I'm a British Columbian again after living three years in Alberta and in my mind there are three Albertas: urban Alberta; oil Alberta; and farm Alberta.
Farm Alberta is the tiny hamlet town on the prarie Alberta. There's not a lot of newcomers. There's not alot of business. Everyone and their family have been there forever and they all ranch/farm. These people are generally small c conservative types just like they are anywhere else in the country. That is just the way small agricultural towns are. It is no worse or better in Alberta than it is in Ontario.
Oil Alberta on the other hand is a completely different place. Oil Alberta is the small/medium towns where everyone in new and from somewhere else in the country and they all owe their living to mother oil. Whether you work the cafe, the rig, or the shop, your life begins and ends with the sludge in the ground. These people are the type that have uprooted themselves from their homes and families and moved out there for what they figure is a better life. These people are therefore independant, make it on your own types generally. This doesn't mean they're small c conservative at all. Some of those places are pretty rough and tumble and put up with some pretty libertine lifestyles, but you're not going to see them voting NDP enmasse and supporting community initiatives like smoke free zones or free daycare.
In urban Alberta however, that is where I'd say you see the real regressionist conservative attitudes just as you'd see their largest leftist bent because that is exactly where the greatest contrast between the bourgeois and the proletariat types is happening. In Calgary or Edmonton you're either one of two types: the working guy constantly struggling to make his rent/mortgage or the arrogant rich type that is giving Alberta a lot of the stereotypes it has.

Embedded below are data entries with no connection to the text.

(** The element at the focus, empty or not. *)
Lemma rep_root_el m p t rest : rep m p t rest -> exists e, heap m !! addr t = Some e /\ colour e = rcol t.
Proof.
  intros H. destruct t as [| i l r].
  - exists null_element. split; [by apply rep_nil in H | done].
  - apply (rep_focus _ _ L) in H. eexists. split; [exact H | done].
Qed.

Lemma rcol_black t : rcol t = BLACK <-> is_black t.
Proof. by destruct t. Qed.

Lemma rbt_colour t n : rbt t n -> rcol t = RED \/ rcol t = BLACK.
Proof. intros []; cbn; auto. Qed.

(** Which child the focus is. *)
Lemma focus_side m f p t rest : rep m (f :: p) t rest -> t <> E ->
  (if bool_decide (addr t = left (el (f_dir f) (f_info f) (addr t) (addr (f_sib f)))) then L else R) = f_dir f.
Proof.
  intros H Ht. destruct (f_dir f) eqn:Ed; cbn; [by rewrite bool_decide_true |].
  rewrite bool_decide_false; [done |]. apply rep_up in H. unfold plug1 in H. by eapply rep_children.
Qed.

Lemma nd_ne d i x y : nd d i x y <> E.
Proof. by destruct d. Qed.

Lemma addr_plug1 f t : addr (plug1 f t) = f_addr f.
Proof. apply addr_nd. Qed.

Lemma plug1_ne f t : plug1 f t <> E.
Proof. apply nd_ne. Qed.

Anyway, my point is there are a lot of stereotypes out there and none of them are really accurate. I'm sure there's lots of people that could punch a million holes in what I said here, but I thought I'd share the way I understand the province. I'll leave it to you to make your own impression.
PS: Always remember, Alberta is a province of four million people. Thing is over a million live in Calgary. Just under a million live in Edmonton. Add the magor oil industry hubs of McMurray, Red Deer, Grande Prairie, Lethbridge, and the Hat, you'd get somewhere between another 3/4 to a full million. Doesn't leave much of the population left to fill out the rest of the province does it? More often than not, when you apply the label "Albertan" who you're really talking about is a urban workin' type.